— Напишите, — говорю. — Обязательно напишите. А там, может быть, и поедете к нему.
— Это как же? — испуганно спрашивает Варвара.
— А так. Хорошо себя Паша зарекомендовал. Думаю, разрешат ему скоро до конца срока жить вольно на какой-нибудь стройке. Туда и семьи приезжают. А он слесарь такой, что поискать.
Варвара, опустив глаза, Молчит. Только на чистом ее лбу вдруг пролегла маленькая морщинка. Задумалась. Молчу и я, отхлебывая остывший чай. Потом прошу разрешения закурить и приступаю к другой теме.
— Варя, — говорю, — а вы не помните, этот My… Михаил Семенович что-нибудь о себе рассказывал в тот вечер, в кафе?
— Что?..
Она с трудом отрывается от своих мыслей.
— Ах, этот… — Она зло хмурится, устремив взгляд куда-то в пространство. — Известно, что говорил. Одинокий, мол. Ласки женской не видит. Подруги жизни у него нет. Ну чего вы все в таких случаях говорите, не знаете разве? — Но, взглянув на меня, вдруг смущается. — Я не про вас, конечно. Вы вроде не такой.
И мы смеемся. Этот смех помогает нам обоим скрыть смущение.
— В котором же часу он вас домой привез? — спрашиваю.
— Да не поздно. Часов в десять.
— А в каком кафе вы были, не помните?
— Помню, конечно. На Кутузовском проспекте, в начале, около тоннеля. Большое такое, в два этажа, стеклянное.
Я знаю это кафе, мы там были как-то со Светкой.
— А водителя такси, который вез вас домой, не запомнили?
— Водителя? — Она задумывается. — Нет, не помню. Молодой такой и еще… Ах да! — Она улыбается. — В очках. Представляете?
— Представляю.
Я тоже улыбаюсь. И не потому, что водитель этот был в очках, а просто невозможно не улыбаться, когда улыбается она.
— А никакого разговора по дороге не было? — снова спрашиваю я.
— Какой же разговор? Этот как сел рядом, руку мою сгреб и не дышит. Переживания показывает.
Варвара уже откровенно прыскает, закрывая ладошкой рот. Мне тоже становится смешно.
— А водитель? — спрашиваю.
— А что водитель? Его дело машину вести. Особенно если пассажир с женщиной.
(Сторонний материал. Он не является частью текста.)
(** The output's transport, and the fence left in it. *)
Definition take_fence (o : advc_client_output) : advc_client_output :=
  COutput (cout_buffer_id o) (cout_pts_ns o) (cout_size o) (cout_flags o) (cout_width o)
    (cout_height o) (cout_android_format o) (cout_stride o) (cout_layers o) (cout_usage o)
    (cout_slice_height o) (cout_crop_left o) (cout_crop_top o) (cout_crop_right o)
    (cout_crop_bottom o) (cout_data_fd o) (cout_transport o) (-1).

(** The reserved buffer the surface already exports becomes ready. *)
Definition convert_reserved (s : nat) (output : advc_client_output) : St world (Z * advc_client_output) :=
  r ← the_runtime;
  let surface := surface_at r s in
  if negb (cout_transport output =? ADVC_TRANSPORT_AHARDWAREBUFFER) || (cout_buffer_id output =? 0) ||
     negb (d_drm_fourcc (sf_prime surface) =? Surface.ADVC_DRM_FORMAT_NV12) ||
     negb (d_drm_modifier (sf_prime surface) =? 0)
  then mret (-1, output)
  else
    v ← kernel (advc_dmabuf_descriptor_validate (sf_prime surface));
    if v <? 0 then mret (-1, output)
    else
      update (on_surface s (fun x => set_state SURFACE_READY
        (set_holding (cout_buffer_id output) false (sf_prime x) (cout_acquire_fence_fd output) x))) ;;
      mret (0, take_fence output).

(** A conversion whose result the code can use: it releases the source. *)
Definition conversion_released (i : nat) (output : advc_client_output) (rc : Z)
    (converted : advc_dmabuf_descriptor) (source_release_fence : Z) : St world bool :=
  r ← the_runtime;
  let c := context_at r i in
  if negb (rc =? 0) || negb (d_drm_fourcc converted =? Surface.ADVC_DRM_FORMAT_NV12) ||
     negb (d_drm_modifier converted =? 0)
  then mret false
  else
    v ← kernel (advc_dmabuf_descriptor_validate converted);
    if negb (v =? 0) then mret false
    else
      '(status, _) ← on_socket (cx_broker_fd c) (fun p =>
        advc_client_release_output_fenced p (cx_broker_session c) (cout_buffer_id output)
          source_release_fence);
      mret (status =? ADVC_STATUS_OK).

(** Result, and the output as it is left. *)
Definition convert_output (i s : nat) (output : advc_client_output) : St world (Z * advc_client_output) :=
  r ← the_runtime;
  let c := context_at r i in
  if sf_prime_reserved (surface_at r s) then convert_reserved s output
  else if negb (cout_transport output =? ADVC_TRANSPORT_AHARDWAREBUFFER) then mret (-1, output)
  else
    '(status, source, _) ← on_socket (cx_broker_fd c) (fun p =>
      advc_client_transfer_prime p (cx_broker_session c) (cout_buffer_id output) zero_descriptor);
    if negb (status =? ADVC_STATUS_OK) then mret (-1, output)
    else
      table ← kernel (gets m_fds);
      let route := Surface.advc_vaapi_select_surface_route table (Some source)
                     (Some (output_consumer r c)) in
      if direct_route route then
        update (on_surface s (fun x => set_state SURFACE_READY
          (set_holding (cout_buffer_id output) (sf_prime_reserved x) source
             (cout_acquire_fence_fd output) x))) ;;
        mret (0, take_fence output)
      else
        '(rc, converted, converted_fence, source_release_fence) ←
          convert_source route source (cout_acquire_fence_fd output);
        ok ← conversion_released i output rc converted source_release_fence;
        if (ok : bool) then
          kernel (close_if_open source_release_fence) ;;
          kernel (advc_dmabuf_descriptor_close source) ;;
          update (on_surface s (fun x => set_state SURFACE_READY
            (set_holding (sf_broker_buffer_id x) (sf_prime_reserved x) converted converted_fence x))) ;;
          mret (0, output)
        else
          kernel (close_if_open source_release_fence) ;;
          kernel (close_if_open converted_fence) ;;
          kernel (advc_dmabuf_descriptor_close source) ;;
          kernel (advc_dmabuf_descriptor_close converted) ;;
          mret (-1, output).

(** The pending surface an output belongs to. *)
Definition awaits (c : context) (pts_ns : Z) (s : surface) : bool :=
  sf_used s && state_eqb (sf_state s) SURFACE_PENDING && (sf_pts_ns s =? pts_ns) &&
  (sf_owner_session s =? cx_broker_session c).
Definition pending_surface (r : runtime) (c : context) (pts_ns : Z) : option nat :=
  first_slot (awaits c pts_ns) (rt_surfaces r).

(** [advc_client_output_close] on an output that is not NULL. *)
Definition output_close (o : advc_client_output) : St world advc_client_output :=
  x ← kernel (advc_client_output_close (Some o)); mret (default o x).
Вот только когда садились, он сказал, что далеко не повезет. Время у него кончается. И правда, у него под стеклом двадцать два ноль-ноль было написано, я заметила.
Вскоре мы прощаемся. Плащ мой, кстати, высох и шляпа тоже. Я снова выхожу под дождь. Ветер в подворотне зверем налетает на меня и чуть не срывает шляпу. Я еле успеваю подхватить ее. Дождь льет как из ведра, и холод совершенно собачий. Несмотря на это, настроение у меня отличное. Теперь того водителя найти, пожалуй, удастся. Меня только немного беспокоит выражение ее лица, когда я напоминаю о Мушанском. Боится она его звонка, определенно боится. Как бы тут осечки не получилось.
На следующее утро мы начинаем поиски водителя такси. Данные о нем у нас вполне обнадеживающие: новая черная «Волга», водитель — молодой парень в очках, работавший в тот день до двадцати двух ноль-ноль. Тем не менее, как вы сами понимаете, по телефону такие справки не наведешь. И мы разъезжаемся по таксомоторным паркам Москвы, все ребята моей группы, за исключением Авдеенко. Он пока один работает в районе Плющихи. Собственно говоря, конечно, не один, а вместе с участковыми инспекторами. И вообще к поиску подключено много людей.
Я тоже еду в один из парков. Связь между собой мы держим через дежурного. После «отработки» каждого парка, а их в Москве, как известно, восемнадцать, мы сообщаем ему результаты, чтобы не тратить лишнее время, если кто-нибудь из нас обнаружит наконец этого водителя.
Между прочим, здесь все зависит от добросовестности человека. Все строится на доверии к товарищу. Проконтролировать нашу работу часто просто невозможно. И у нас не прощают равнодушия и недобросовестности. Это, по нашим понятиям, так же опасно, как трусость, с той, правда, разницей, что трус выявляется быстрее, в первой же острой ситуации, и избавляемся мы от него тоже быстрее. Собственно говоря, трус и сам не очень-то долго у нас задерживается. С недобросовестными и равнодушными сложнее, они сами не уходят. А ведь такой человек может незаметно сорвать работу целого коллектива.